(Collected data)
(* ===== verification/IngressWitnesses.v ===== *)
(** * Watcher ingress: a run

    Two callbacks and a drain whose steps interleave: the second callback finds the lock held,
    so its path is answered by a scan. *)

From stdpp Require Import gmap.
From S2P Require Import Prelude.
From S2P Require Import Engine.
From S2P Require Import Ingress.
From S2P Require Import IngressTheorems.
From S2P Require Import Paths.

(** ** Schedules *)

(** What happens next: a callback starts, one makes a step, the engine calls [drain], or its
    drain makes a step. *)
Inductive IngressAction := Observe (event : EngineEvent) | CallbackGoes (i : nat) | DrainCalled | DrainGoes.

Definition ingress_act (w : IngressWorld) (action : IngressAction) : option IngressWorld :=
  match action with
  | Observe event =>
      Some {| iw_shared := iw_shared w; iw_owed := iw_owed w; iw_callbacks := iw_callbacks w ++ [LoadConnected event];
              iw_drain := iw_drain w; iw_snapshots := iw_snapshots w |}
  | CallbackGoes i =>
      pc ← iw_callbacks w !! i;
      '(s, owed, pc') ← callback_step (iw_shared w) (iw_owed w) pc;
      Some {| iw_shared := s; iw_owed := owed; iw_callbacks := <[i := pc']> (iw_callbacks w);
              iw_drain := iw_drain w; iw_snapshots := iw_snapshots w |}
  | DrainCalled =>
      match iw_drain w with
      | Idle => Some {| iw_shared := iw_shared w; iw_owed := iw_owed w; iw_callbacks := iw_callbacks w;
                        iw_drain := Lock; iw_snapshots := iw_snapshots w |}
      | _ => None
      end
  | DrainGoes =>
      '(s, owed, pc, snapshot) ← drain_step (iw_shared w) (iw_owed w) (iw_drain w);
      Some {| iw_shared := s; iw_owed := owed; iw_callbacks := iw_callbacks w; iw_drain := pc;
              iw_snapshots := match snapshot with Some taken => taken :: iw_snapshots w | None => iw_snapshots w end |}
  end.

Lemma ingress_act_step w action w' : ingress_act w action = Some w' → ingress_step w w'.
Proof.
  destruct action as [event|i| |]; cbn [ingress_act].
  - intros [= <-]. constructor.
  - destruct (iw_callbacks w !! i) as [pc|] eqn:Hi; [|done]. cbn [mbind option_bind].
    destruct (callback_step _ _ pc) as [[[s owed] pc']|] eqn:Hs; [|done]. intros [= <-]. by eapply step_callback.
  - destruct (iw_drain w) eqn:Hd; try done. intros [= <-]. by apply step_call.
  - destruct (drain_step _ _ _) as [[[[s owed] pc] snapshot]|] eqn:Hs; [|done]. intros [= <-]. by eapply step_drain.
Qed.

Fixpoint ingress_run (w : IngressWorld) (actions : list IngressAction) : option IngressWorld :=
  match actions with
  | [] => Some w
  | action :: actions => w ← ingress_act w action; ingress_run w actions
  end.

Lemma ingress_run_reachable actions : ∀ w w', ingress_reachable w → ingress_run w actions = Some w' → ingress_reachable w'.
Proof.
  induction actions as [|action actions IH]; intros w w' Hr; cbn [ingress_run]; [by intros [= <-]|].
  destruct (ingress_act w action) as [w1|] eqn:Ha; [|done]. cbn [mbind option_bind]. apply IH.
  eapply rtc_r; [exact Hr|by eapply ingress_act_step].
Qed.

(** ** The run *)

(** The callback of [b] tries the lock while that of [a] holds it. *)
Definition contended : list IngressAction :=
  [Observe (Engine.Paths {["a"]}); Observe (RecursivePaths {["b"]});
   CallbackGoes 0; CallbackGoes 0; CallbackGoes 0; CallbackGoes 1; CallbackGoes 1; CallbackGoes 1;
   CallbackGoes 0; CallbackGoes 1; CallbackGoes 0; CallbackGoes 1; CallbackGoes 0; CallbackGoes 1].

Definition contended_world : option IngressWorld := ingress_run ingress_start contended.

Definition world_or_start (w : option IngressWorld) : IngressWorld := default ingress_start w.

Example contended_state :
  (λ w, (wi_wake (iw_shared w), wi_detail_collapsed (iw_shared w), as_paths (wi_state (iw_shared w)),
         ow_recursive (iw_owed w), iw_callbacks w)) <$> contended_world
  = Some (true, true, {["a"]}, {["b"]}, [Returned Accumulated; Returned (DetailCollapsed LockContended)]).
Proof. by vm_compute. Qed.

Lemma ingress_loses_nothing_witness :
  let w := world_or_start contended_world in
  (iw_owed w ≠ owe_nothing → wi_wake (iw_shared w) = true)
  ∧ ∃ s owed snapshot, drain_alone 12 (iw_shared w) (iw_owed w) Lock = Some (s, owed, snapshot) ∧ covers snapshot (iw_owed w).
Proof.
  apply (ingress_loses_nothing (world_or_start contended_world)).
  - apply (ingress_run_reachable contended ingress_start); [apply rtc_refl|vm_compute; reflexivity].
  - split; [|vm_compute; reflexivity]. vm_compute. repeat constructor.
Defined.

**PROBLEM**
Using the entries above, find all lines with "Lemma". Copy them.

**RESULT BELOW**
Lemma ingress_act_step w action w' : ingress_act w action = Some w' → ingress_step w w'.
Lemma ingress_run_reachable actions : ∀ w w', ingress_reachable w → ingress_run w actions = Some w' → ingress_reachable w'.
Lemma ingress_loses_nothing_witness :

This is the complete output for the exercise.